All that should come back is the lines of the data below from the one containing "(* ===== verification/RdmaWrite.v ===== *)" to the one containing "Record write_wr := WriteWr", inclusive, exactly as they stand.

Segment Start: Supplied information

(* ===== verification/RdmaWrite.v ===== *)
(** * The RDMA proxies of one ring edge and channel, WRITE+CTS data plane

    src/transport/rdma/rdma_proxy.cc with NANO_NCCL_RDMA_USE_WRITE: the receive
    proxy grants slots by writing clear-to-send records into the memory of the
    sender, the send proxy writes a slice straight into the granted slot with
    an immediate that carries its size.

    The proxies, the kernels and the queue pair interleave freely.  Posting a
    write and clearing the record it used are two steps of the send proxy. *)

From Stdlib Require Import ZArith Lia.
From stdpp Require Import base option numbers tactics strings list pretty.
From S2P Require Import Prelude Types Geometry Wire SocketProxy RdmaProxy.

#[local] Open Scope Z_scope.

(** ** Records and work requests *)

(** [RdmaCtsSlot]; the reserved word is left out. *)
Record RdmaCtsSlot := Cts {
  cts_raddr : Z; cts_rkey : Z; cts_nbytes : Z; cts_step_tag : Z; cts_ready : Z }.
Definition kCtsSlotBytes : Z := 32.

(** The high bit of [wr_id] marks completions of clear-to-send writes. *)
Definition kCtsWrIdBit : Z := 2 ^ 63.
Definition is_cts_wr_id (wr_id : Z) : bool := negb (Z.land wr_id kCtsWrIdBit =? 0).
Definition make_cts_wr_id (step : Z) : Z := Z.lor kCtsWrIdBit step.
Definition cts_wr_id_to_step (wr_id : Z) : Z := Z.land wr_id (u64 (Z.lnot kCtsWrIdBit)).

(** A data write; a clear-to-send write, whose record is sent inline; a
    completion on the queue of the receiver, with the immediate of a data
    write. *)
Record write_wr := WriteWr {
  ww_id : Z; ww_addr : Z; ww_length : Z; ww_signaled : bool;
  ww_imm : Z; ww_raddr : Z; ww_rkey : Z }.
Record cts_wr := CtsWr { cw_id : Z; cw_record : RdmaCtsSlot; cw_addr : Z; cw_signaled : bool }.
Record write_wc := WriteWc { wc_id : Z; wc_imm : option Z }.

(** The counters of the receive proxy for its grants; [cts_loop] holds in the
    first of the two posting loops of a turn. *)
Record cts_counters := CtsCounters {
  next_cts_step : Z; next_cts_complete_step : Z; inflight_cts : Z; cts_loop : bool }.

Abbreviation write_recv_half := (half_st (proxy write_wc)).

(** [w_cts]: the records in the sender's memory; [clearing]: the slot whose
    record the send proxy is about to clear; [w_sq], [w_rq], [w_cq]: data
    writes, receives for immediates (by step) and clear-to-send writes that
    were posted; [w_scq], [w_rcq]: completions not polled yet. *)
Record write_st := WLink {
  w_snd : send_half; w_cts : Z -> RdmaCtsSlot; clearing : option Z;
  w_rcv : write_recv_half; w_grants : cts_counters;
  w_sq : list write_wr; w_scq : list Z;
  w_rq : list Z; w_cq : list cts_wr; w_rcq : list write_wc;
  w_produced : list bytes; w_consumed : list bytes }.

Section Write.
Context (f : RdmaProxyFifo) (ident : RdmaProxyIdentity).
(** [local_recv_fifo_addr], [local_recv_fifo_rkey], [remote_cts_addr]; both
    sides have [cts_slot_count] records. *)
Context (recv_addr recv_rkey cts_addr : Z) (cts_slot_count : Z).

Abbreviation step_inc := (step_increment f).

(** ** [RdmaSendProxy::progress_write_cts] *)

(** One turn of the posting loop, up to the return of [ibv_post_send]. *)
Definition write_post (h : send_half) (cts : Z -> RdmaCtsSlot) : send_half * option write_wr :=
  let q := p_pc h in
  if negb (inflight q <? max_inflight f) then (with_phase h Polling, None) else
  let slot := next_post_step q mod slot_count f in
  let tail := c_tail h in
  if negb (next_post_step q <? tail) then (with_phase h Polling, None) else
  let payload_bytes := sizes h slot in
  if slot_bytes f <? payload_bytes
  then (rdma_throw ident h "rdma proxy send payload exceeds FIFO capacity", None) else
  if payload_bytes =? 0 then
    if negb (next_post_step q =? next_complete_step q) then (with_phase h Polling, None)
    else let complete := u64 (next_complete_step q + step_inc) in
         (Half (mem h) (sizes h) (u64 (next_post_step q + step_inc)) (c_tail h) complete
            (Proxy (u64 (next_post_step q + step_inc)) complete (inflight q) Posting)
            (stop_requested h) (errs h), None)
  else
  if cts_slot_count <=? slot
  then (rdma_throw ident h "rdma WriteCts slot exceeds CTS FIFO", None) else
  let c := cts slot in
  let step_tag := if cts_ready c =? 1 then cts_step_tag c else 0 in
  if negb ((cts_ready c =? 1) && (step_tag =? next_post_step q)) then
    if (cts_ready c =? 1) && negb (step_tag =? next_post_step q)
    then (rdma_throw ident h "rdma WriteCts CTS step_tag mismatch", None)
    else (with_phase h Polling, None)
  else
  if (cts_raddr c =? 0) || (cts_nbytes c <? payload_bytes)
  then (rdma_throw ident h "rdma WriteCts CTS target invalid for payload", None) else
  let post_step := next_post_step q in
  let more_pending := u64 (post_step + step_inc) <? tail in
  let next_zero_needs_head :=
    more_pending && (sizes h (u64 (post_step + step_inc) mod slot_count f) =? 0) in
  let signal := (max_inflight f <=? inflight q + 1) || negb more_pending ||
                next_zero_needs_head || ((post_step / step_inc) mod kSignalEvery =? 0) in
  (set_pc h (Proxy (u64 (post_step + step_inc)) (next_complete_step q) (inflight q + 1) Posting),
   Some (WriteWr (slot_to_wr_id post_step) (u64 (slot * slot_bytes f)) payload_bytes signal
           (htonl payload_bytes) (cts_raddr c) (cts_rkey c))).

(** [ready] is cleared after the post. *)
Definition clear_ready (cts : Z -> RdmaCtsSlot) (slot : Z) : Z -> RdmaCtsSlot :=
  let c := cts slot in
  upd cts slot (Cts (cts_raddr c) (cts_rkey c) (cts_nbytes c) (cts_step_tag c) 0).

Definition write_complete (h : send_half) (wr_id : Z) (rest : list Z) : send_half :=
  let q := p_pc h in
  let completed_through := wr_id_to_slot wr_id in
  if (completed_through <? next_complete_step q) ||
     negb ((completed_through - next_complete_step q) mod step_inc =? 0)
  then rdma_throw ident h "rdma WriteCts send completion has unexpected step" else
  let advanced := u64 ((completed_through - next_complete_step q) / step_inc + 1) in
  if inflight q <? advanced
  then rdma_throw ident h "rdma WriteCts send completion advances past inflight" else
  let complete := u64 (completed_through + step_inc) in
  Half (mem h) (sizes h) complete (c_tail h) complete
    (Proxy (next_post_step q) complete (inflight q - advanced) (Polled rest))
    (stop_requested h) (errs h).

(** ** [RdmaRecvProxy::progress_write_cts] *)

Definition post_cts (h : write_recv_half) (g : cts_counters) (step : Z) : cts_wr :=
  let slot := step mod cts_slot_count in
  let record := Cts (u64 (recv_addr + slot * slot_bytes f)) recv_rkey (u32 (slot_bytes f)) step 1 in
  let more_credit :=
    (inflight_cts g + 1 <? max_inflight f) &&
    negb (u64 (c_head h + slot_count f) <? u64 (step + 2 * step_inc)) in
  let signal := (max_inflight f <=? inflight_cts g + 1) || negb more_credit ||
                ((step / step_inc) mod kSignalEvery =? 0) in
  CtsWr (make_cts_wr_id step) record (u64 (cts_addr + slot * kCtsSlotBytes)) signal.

Segment End: Supplied information
Segment Start: Supplied information

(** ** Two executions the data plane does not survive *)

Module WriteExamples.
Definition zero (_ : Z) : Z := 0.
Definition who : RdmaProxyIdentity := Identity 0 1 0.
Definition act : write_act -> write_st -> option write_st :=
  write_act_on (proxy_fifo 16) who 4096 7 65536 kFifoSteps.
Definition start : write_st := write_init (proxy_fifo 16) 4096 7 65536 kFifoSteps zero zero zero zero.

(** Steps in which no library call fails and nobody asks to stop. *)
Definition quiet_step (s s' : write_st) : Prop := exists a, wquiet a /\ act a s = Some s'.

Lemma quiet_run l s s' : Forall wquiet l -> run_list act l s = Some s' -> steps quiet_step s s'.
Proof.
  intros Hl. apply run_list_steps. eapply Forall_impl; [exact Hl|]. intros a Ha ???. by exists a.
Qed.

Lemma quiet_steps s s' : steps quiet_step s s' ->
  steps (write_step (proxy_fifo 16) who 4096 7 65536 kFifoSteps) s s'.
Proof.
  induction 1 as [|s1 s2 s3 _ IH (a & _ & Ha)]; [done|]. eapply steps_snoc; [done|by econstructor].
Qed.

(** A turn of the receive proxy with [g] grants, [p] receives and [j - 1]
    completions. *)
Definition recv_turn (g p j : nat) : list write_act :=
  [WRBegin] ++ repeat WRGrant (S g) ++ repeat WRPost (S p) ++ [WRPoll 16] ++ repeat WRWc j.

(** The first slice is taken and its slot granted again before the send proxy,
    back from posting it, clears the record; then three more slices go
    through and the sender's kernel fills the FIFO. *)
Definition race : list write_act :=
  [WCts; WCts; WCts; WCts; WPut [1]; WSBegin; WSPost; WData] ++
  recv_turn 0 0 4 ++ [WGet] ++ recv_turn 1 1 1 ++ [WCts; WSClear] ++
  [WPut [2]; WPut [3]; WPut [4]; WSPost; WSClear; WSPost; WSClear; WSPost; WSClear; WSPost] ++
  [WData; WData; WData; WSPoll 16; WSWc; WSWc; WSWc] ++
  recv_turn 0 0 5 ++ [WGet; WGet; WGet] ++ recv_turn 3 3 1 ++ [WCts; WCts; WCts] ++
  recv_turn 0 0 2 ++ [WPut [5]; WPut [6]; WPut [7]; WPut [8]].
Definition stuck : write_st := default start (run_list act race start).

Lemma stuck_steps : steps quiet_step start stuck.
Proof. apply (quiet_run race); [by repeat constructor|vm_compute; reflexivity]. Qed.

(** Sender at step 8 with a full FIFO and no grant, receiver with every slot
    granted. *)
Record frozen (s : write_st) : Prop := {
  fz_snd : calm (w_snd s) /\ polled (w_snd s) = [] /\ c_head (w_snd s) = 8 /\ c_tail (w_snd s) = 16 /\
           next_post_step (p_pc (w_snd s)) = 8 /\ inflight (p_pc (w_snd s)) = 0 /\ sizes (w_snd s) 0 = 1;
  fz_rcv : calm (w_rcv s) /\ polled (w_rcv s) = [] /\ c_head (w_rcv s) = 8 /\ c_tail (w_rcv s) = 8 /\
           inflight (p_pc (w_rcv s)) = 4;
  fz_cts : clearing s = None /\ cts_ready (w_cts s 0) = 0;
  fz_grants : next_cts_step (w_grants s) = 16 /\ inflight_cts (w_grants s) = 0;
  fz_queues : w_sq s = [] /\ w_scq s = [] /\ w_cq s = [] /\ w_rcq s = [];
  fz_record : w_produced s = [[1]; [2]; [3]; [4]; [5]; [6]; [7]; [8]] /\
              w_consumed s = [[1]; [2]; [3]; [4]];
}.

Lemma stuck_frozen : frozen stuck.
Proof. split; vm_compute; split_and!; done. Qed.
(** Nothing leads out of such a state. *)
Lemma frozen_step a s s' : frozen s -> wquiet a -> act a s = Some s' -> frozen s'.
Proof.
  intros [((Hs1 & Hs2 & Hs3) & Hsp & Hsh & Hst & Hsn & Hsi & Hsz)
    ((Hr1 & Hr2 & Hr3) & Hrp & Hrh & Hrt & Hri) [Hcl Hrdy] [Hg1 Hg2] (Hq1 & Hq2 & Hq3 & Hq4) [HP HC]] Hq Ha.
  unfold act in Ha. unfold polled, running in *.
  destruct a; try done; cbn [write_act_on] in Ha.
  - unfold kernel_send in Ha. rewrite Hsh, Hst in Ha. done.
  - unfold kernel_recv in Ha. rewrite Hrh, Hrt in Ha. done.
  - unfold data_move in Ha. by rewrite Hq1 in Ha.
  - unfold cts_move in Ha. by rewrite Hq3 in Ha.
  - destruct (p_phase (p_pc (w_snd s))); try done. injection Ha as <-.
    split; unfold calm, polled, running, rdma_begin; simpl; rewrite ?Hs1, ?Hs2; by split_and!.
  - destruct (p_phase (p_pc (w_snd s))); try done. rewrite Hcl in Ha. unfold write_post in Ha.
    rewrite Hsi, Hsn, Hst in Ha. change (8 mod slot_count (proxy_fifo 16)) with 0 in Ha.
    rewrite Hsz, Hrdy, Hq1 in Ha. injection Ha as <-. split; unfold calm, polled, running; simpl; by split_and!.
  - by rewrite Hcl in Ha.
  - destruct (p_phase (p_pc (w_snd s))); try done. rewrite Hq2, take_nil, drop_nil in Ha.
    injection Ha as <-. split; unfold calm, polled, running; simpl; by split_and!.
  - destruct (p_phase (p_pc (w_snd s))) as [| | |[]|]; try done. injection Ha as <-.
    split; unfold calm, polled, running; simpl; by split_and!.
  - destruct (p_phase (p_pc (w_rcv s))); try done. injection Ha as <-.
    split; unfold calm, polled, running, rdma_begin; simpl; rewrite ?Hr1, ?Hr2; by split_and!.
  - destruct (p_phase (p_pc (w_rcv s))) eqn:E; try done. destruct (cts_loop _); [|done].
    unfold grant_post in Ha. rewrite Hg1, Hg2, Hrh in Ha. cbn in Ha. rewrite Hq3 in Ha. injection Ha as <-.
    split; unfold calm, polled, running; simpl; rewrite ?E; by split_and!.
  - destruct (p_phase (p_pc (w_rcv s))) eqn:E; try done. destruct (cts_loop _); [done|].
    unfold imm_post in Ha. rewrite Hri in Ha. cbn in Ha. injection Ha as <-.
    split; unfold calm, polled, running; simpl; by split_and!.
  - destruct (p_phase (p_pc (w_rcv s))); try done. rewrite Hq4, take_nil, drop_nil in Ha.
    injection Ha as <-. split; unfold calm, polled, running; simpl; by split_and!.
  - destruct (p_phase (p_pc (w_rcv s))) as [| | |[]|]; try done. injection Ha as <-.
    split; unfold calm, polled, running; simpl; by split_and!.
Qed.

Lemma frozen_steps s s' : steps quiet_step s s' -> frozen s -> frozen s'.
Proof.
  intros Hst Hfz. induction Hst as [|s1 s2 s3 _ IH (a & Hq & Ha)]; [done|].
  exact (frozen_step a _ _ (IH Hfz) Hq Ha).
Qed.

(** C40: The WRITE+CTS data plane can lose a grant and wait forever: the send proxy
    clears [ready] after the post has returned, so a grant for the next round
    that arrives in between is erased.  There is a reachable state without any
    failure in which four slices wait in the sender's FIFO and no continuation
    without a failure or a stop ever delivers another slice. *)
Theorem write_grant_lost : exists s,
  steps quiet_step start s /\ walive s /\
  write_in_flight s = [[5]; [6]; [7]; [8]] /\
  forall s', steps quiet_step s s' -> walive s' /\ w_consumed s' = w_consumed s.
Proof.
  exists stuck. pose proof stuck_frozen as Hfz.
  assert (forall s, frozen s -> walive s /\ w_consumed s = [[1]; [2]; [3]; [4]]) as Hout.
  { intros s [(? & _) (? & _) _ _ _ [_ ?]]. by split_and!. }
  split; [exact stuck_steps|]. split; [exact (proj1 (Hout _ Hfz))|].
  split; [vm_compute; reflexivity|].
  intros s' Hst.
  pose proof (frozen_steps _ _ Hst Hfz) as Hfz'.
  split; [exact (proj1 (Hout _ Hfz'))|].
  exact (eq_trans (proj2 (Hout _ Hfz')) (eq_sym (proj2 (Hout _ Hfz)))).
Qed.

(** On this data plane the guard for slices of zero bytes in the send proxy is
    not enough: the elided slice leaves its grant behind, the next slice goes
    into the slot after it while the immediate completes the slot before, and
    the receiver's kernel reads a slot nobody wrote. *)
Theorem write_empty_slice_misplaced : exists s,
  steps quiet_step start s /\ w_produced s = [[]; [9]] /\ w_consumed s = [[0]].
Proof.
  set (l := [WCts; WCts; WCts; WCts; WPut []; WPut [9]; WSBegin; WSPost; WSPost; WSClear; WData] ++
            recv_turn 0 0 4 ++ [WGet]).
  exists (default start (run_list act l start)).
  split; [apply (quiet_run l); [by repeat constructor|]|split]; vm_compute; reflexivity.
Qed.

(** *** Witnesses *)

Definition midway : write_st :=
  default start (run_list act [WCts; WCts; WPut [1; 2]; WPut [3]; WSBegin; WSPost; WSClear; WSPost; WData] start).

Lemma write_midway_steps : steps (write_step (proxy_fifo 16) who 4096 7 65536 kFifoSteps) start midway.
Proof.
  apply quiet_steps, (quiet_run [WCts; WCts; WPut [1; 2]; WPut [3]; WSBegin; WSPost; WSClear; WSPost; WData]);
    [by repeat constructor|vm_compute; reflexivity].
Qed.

Segment End: Supplied information
Segment Start: Supplied information

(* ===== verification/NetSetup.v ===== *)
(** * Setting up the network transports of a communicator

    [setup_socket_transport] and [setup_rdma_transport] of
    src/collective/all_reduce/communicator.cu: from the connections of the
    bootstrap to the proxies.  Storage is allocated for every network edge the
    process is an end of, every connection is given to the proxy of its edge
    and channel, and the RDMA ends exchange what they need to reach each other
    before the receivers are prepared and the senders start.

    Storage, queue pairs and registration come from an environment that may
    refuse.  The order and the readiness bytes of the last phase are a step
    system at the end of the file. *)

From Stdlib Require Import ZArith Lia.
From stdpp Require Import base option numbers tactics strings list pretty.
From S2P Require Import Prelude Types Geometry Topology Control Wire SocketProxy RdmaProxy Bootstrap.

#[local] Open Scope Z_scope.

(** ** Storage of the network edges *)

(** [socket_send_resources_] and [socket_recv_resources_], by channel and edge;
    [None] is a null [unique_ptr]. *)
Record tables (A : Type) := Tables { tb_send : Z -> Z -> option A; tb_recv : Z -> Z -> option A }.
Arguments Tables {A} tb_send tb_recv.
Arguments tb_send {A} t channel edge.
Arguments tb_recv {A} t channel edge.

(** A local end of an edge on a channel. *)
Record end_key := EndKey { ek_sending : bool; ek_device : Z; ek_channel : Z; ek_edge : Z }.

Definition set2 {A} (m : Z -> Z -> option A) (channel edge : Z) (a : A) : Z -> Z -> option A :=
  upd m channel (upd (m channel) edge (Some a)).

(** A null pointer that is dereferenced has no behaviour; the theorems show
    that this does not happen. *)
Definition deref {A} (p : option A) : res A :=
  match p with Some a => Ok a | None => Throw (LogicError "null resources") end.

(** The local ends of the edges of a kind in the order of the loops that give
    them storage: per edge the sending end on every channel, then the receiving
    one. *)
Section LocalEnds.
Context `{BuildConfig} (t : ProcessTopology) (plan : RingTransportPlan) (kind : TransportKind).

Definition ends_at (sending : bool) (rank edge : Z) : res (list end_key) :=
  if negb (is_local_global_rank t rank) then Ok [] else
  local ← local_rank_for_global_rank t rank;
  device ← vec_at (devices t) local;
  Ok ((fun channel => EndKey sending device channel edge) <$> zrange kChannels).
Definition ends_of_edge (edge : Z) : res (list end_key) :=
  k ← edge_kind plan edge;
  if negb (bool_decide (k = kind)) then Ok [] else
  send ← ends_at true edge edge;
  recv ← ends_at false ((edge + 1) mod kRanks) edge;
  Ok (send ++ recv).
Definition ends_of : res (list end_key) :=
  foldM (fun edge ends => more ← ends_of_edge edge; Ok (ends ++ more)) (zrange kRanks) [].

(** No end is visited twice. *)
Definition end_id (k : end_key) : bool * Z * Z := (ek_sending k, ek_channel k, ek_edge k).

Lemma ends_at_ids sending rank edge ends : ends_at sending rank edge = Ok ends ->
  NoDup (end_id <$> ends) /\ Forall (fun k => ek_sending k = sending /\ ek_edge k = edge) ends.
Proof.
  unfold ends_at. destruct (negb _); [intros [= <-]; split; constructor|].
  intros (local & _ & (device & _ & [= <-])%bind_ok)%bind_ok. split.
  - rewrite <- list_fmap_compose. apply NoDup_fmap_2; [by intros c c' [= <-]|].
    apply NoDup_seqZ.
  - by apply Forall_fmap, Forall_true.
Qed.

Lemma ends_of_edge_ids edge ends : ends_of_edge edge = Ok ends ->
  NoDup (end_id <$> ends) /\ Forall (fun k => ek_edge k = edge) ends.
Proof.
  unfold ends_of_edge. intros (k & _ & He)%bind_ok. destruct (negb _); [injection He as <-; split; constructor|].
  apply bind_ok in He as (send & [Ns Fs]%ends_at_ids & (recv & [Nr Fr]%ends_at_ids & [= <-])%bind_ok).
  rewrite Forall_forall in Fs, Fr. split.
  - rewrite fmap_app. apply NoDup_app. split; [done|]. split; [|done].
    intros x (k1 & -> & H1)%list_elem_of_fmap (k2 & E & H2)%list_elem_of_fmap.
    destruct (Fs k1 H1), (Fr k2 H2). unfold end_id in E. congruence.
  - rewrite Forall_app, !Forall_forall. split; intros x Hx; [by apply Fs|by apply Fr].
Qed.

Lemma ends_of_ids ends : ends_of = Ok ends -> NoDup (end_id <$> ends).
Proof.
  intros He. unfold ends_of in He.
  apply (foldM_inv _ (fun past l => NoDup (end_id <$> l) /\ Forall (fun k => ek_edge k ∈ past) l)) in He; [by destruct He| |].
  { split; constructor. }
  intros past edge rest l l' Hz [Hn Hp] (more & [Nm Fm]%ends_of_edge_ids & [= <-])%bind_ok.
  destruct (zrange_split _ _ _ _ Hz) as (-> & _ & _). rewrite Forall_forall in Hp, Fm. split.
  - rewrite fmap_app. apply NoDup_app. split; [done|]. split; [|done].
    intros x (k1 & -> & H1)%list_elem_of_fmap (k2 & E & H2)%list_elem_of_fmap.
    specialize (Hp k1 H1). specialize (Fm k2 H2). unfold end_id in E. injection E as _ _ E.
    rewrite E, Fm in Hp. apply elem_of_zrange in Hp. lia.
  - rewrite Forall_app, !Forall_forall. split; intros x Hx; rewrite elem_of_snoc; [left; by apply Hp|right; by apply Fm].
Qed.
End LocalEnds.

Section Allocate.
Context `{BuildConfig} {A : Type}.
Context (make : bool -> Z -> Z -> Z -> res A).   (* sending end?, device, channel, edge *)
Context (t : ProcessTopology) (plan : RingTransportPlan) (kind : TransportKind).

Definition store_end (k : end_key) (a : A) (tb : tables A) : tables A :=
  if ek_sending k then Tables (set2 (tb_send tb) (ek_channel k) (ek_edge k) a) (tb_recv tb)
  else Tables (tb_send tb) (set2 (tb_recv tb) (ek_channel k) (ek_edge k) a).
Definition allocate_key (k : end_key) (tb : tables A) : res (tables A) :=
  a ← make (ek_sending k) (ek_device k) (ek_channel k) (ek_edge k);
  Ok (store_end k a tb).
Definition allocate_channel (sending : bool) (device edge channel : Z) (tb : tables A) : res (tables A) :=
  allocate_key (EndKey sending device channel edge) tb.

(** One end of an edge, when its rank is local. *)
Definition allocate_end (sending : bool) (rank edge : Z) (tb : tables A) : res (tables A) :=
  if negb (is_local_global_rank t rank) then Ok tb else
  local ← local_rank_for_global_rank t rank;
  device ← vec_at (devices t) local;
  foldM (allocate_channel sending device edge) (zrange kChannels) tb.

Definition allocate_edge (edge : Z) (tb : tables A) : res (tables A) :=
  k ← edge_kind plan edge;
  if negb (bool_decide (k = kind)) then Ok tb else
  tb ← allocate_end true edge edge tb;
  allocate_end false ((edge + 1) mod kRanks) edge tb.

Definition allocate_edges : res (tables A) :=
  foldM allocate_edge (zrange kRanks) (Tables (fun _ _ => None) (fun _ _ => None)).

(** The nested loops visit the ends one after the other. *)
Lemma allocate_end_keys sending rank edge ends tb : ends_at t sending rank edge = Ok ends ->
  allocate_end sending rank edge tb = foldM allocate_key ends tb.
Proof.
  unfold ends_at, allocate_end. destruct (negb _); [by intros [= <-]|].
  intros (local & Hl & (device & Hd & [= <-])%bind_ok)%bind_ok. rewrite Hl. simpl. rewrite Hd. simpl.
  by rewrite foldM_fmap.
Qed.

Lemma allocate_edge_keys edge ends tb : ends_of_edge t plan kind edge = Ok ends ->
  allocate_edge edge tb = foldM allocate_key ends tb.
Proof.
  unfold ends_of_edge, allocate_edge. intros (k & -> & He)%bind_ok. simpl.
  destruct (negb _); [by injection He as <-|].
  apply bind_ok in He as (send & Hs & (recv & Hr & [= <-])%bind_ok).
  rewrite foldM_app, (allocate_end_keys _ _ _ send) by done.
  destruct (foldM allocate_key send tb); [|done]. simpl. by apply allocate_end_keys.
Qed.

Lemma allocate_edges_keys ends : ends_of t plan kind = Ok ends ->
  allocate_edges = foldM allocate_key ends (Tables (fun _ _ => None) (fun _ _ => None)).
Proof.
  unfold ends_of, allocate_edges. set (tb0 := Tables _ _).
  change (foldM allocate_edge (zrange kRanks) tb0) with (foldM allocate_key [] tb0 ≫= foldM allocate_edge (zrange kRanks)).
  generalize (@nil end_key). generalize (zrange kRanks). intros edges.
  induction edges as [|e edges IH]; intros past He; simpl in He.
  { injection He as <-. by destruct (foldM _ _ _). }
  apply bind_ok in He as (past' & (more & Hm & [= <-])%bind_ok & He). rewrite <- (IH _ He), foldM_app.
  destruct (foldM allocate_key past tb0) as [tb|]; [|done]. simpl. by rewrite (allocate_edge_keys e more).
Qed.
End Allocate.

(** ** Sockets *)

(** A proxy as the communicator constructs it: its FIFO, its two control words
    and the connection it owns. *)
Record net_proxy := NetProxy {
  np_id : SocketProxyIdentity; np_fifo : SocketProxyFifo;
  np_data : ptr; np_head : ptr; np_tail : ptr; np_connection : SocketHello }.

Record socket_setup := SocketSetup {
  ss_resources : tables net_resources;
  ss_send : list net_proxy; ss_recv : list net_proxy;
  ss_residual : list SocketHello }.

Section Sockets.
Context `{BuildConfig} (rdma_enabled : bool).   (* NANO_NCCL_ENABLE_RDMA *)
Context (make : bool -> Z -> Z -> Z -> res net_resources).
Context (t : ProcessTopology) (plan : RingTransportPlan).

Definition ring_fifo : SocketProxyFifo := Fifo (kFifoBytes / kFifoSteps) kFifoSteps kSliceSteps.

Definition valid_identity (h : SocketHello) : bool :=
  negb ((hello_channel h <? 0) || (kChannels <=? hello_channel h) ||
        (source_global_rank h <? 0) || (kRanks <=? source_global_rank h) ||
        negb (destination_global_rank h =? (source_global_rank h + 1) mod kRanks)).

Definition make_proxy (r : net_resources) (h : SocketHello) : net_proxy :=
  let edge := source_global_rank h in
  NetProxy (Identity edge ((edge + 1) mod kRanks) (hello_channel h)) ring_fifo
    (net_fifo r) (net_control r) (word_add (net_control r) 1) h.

Segment End: Supplied information

> _Output of the task_
(* ===== verification/RdmaWrite.v ===== *)
(** * The RDMA proxies of one ring edge and channel, WRITE+CTS data plane

    src/transport/rdma/rdma_proxy.cc with NANO_NCCL_RDMA_USE_WRITE: the receive
    proxy grants slots by writing clear-to-send records into the memory of the
    sender, the send proxy writes a slice straight into the granted slot with
    an immediate that carries its size.

    The proxies, the kernels and the queue pair interleave freely.  Posting a
    write and clearing the record it used are two steps of the send proxy. *)

From Stdlib Require Import ZArith Lia.
From stdpp Require Import base option numbers tactics strings list pretty.
From S2P Require Import Prelude Types Geometry Wire SocketProxy RdmaProxy.

#[local] Open Scope Z_scope.

(** ** Records and work requests *)

(** [RdmaCtsSlot]; the reserved word is left out. *)
Record RdmaCtsSlot := Cts {
  cts_raddr : Z; cts_rkey : Z; cts_nbytes : Z; cts_step_tag : Z; cts_ready : Z }.
Definition kCtsSlotBytes : Z := 32.

(** The high bit of [wr_id] marks completions of clear-to-send writes. *)
Definition kCtsWrIdBit : Z := 2 ^ 63.
Definition is_cts_wr_id (wr_id : Z) : bool := negb (Z.land wr_id kCtsWrIdBit =? 0).
Definition make_cts_wr_id (step : Z) : Z := Z.lor kCtsWrIdBit step.
Definition cts_wr_id_to_step (wr_id : Z) : Z := Z.land wr_id (u64 (Z.lnot kCtsWrIdBit)).

(** A data write; a clear-to-send write, whose record is sent inline; a
    completion on the queue of the receiver, with the immediate of a data
    write. *)
Record write_wr := WriteWr {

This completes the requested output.